Tailoring nanovectors for optimal neoantigen vaccine efficacy

Abstract

The primary objective of neoantigen vaccines is to elicit a robust anti-tumor immune response by generating neoantigen-specific T cells that can eradicate tumor cells. Despite substantial advancements in personalized neoantigen prediction using next-generation sequencing, machine learning, and mass spectrometry, challenges remain in efficiently expanding neoantigen-specific T cell populations in vivo. This challenge impedes the widespread clinical application of neoantigen vaccines. Nanovector-based neoantigen delivery systems have emerged as a promising solutions to this challenge. These nanovectors offer several advantages, such as enhanced stability, targeted intracellular delivery, sustained release, and improved antigen-presenting cell (APC) activation. Notably, they effectively deliver various neoantigen vaccine formulations (DC cell-based, synthetic long peptide (SLP)-based or DNA/mRNA-based) to APCs or T cells, thereby activating both CD4⁺ T and CD8⁺ T cells. This ultimately induces a specific anti-tumor immune response. This review focuses on recent innovations in neoantigen vaccine delivery vectors.
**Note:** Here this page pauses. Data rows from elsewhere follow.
(** ClientFor. *)
Lemma get_inv k s : inv s -> locked s = false -> stArmOnce s = true -> inv (fst (ClientFor k s)).
Proof.
  intros I Hk Ho. pose proof I as [V1 V2 V3 V4 V5 V6 V7 Vf V8 V9 V10]. unfold ClientFor. destruct (bStopped s || stop_requested s) eqn:Eb; [done|]. apply orb_false_iff in Eb as [Eb Er].
  destruct (mClients s !! k) as [e|] eqn:E.
  - cbn [fst]. split; cbn -[held]; try done.
    + rewrite map_size_insert_Some by eauto. done.
    + intros i. rewrite <- V3. unfold places, in_pool. cbn. pose proof (msum_upd (fun e => one (pClient e) i) _ k e (mkEntry (pClient e) 0) E) as H. cbn in H. lia.
    + intros i Hi _. unfold in_pool. cbn. pose proof (msum_upd (fun e => one (pClient e) i) _ k e (mkEntry (pClient e) 0) E) as H. cbn in H.
      assert (0 < in_pool s i)%nat; [|unfold in_pool in *; lia]. revert Hi. unfold held. cbn. intros Hi.
      destruct (Z.eq_dec (pClient e) i) as [<-|Hn]; [by apply (in_pool_intro s k)|]. rewrite lookup_insert_ne in Hi by done. by apply V4.
    + intros k' e' E'. unfold entry_inv, last_use. cbn. unfold locked in Hk. destruct (decide (k = k')) as [<-|Hn].
      * rewrite lookup_insert_eq in E'. injection E' as <-. cbn. rewrite lookup_insert_eq. destruct (poll s); try done; lia.
      * rewrite lookup_insert_ne in E' by done. rewrite lookup_insert_ne by (intros Hp; apply Hn; by apply (entry_unique s k k' e e')). by apply V5 in E'.
    + rewrite Eb. done.
    + rewrite Ho. done.
    + intros _. destruct (V10 Ho) as [[? ?]|[?|?]]; [congruence|congruence|auto].
  - destruct (iMaxClients <=? Z.of_nat (size (mClients s))) eqn:Es; [done|]. apply Z.leb_gt in Es. cbn [fst].
    assert (forall k' e', mClients s !! k' = Some e' -> pClient e' <> next s) as Hfresh.
    { intros k' e' E' Hp. pose proof (in_pool_intro s k' e' E') as H. specialize (V3 (next s)). unfold places in V3. rewrite decide_False in V3 by lia. rewrite Hp in H. lia. }
    split; cbn -[held]; try done.
    + rewrite map_size_insert_None by done. lia.
    + lia.
    + intros i. unfold places, in_pool. cbn. rewrite msum_new by done. cbn. specialize (V3 i). unfold places, in_pool in V3. unfold one at 1. destruct (Z.eq_dec (next s) i) as [<-|Hn].
      * rewrite decide_False in V3 by lia. rewrite decide_True by lia. lia.
      * destruct (decide (1 <= i < next s)), (decide (1 <= i < next s + 1)); lia.
    + intros i Hi _. unfold in_pool. cbn. rewrite msum_new by done. cbn. revert Hi. unfold held. cbn. intros Hi.
      destruct (Z.eq_dec (next s) i) as [<-|Hn]; [rewrite one_same; lia|]. rewrite lookup_insert_ne in Hi by done. specialize (V4 i Hi Eb). unfold in_pool in V4. lia.
    + intros k' e' E'. unfold entry_inv, last_use. cbn. unfold locked in Hk. destruct (decide (k = k')) as [<-|Hn].
      * rewrite lookup_insert_eq in E'. injection E' as <-. cbn. rewrite lookup_insert_eq. destruct (poll s); try done; lia.
      * rewrite lookup_insert_ne in E' by done. rewrite lookup_insert_ne by (intros Hp; by apply (Hfresh k' e')). by apply V5 in E'.
    + rewrite Eb. done.
    + rewrite Ho. done.
    + intros _. destruct (V10 Ho) as [[? ?]|[?|?]]; [congruence|congruence|auto].
Qed.

(** An entry that stays, with another idle time. *)
Lemma kept_inv s bStop iNow k todo l e t : inv s -> poll s = Sweeping bStop iNow (k :: todo) l -> mClients s !! k = Some e -> bStop = false ->
  t = 0 \/ last_use (pClient e) s <= t <= iNow ->
  inv (set_poll (Sweeping bStop iNow todo l) (set_pool (<[k := mkEntry (pClient e) t]> (mClients s)) s)).
Proof.
  intros [V1 V2 V3 V4 V5 V6 V7 Vf V8 V9 V10] Ep E -> Ht. pose proof (fun i => msum_upd (fun e => one (pClient e) i) _ k e (mkEntry (pClient e) t) E) as Hm. cbn in Hm.
  rewrite Ep in *. unfold places, in_pool in *. split; cbn; try done.
  - rewrite map_size_insert_Some by eauto. done.
  - intros i. rewrite <- V3. unfold places, in_pool. cbn. specialize (Hm i). rewrite Ep. cbn. lia.
  - intros i Hi Hb. specialize (V4 i Hi Hb). unfold in_pool. cbn. specialize (Hm i). lia.
  - intros k' e' E'. unfold entry_inv, last_use in *. rewrite Ep in *. cbn. destruct (decide (k = k')) as [<-|Hn].
    + rewrite lookup_insert_eq in E'. injection E' as <-. cbn. split; [|done]. by apply (V5 _ _ E).
    + rewrite lookup_insert_ne in E' by done. by apply V5 in E'.
  - intros Hb. destruct (V7 Hb) as [Hm0|(x & y & z & [=] & _)]. rewrite Hm0 in E. done.
  - intros Ho. by rewrite (V9 Ho) in E.
  - intros Ho. destruct (V10 Ho) as [[_ Hm0]|H]; [by rewrite Hm0 in E|auto].
Qed.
We aim to identify optimal design parameters for vectors tailored to different neoantigen vaccine types, with an emphasis on enhancing the tumor microenvironment and stimulating the production of neoantigen-specific cytotoxic T cells. By maximizing the potential of these delivery systems, we aim to accelerate the clinical translation of neoantigen nanovaccines and advance cancer immunotherapy.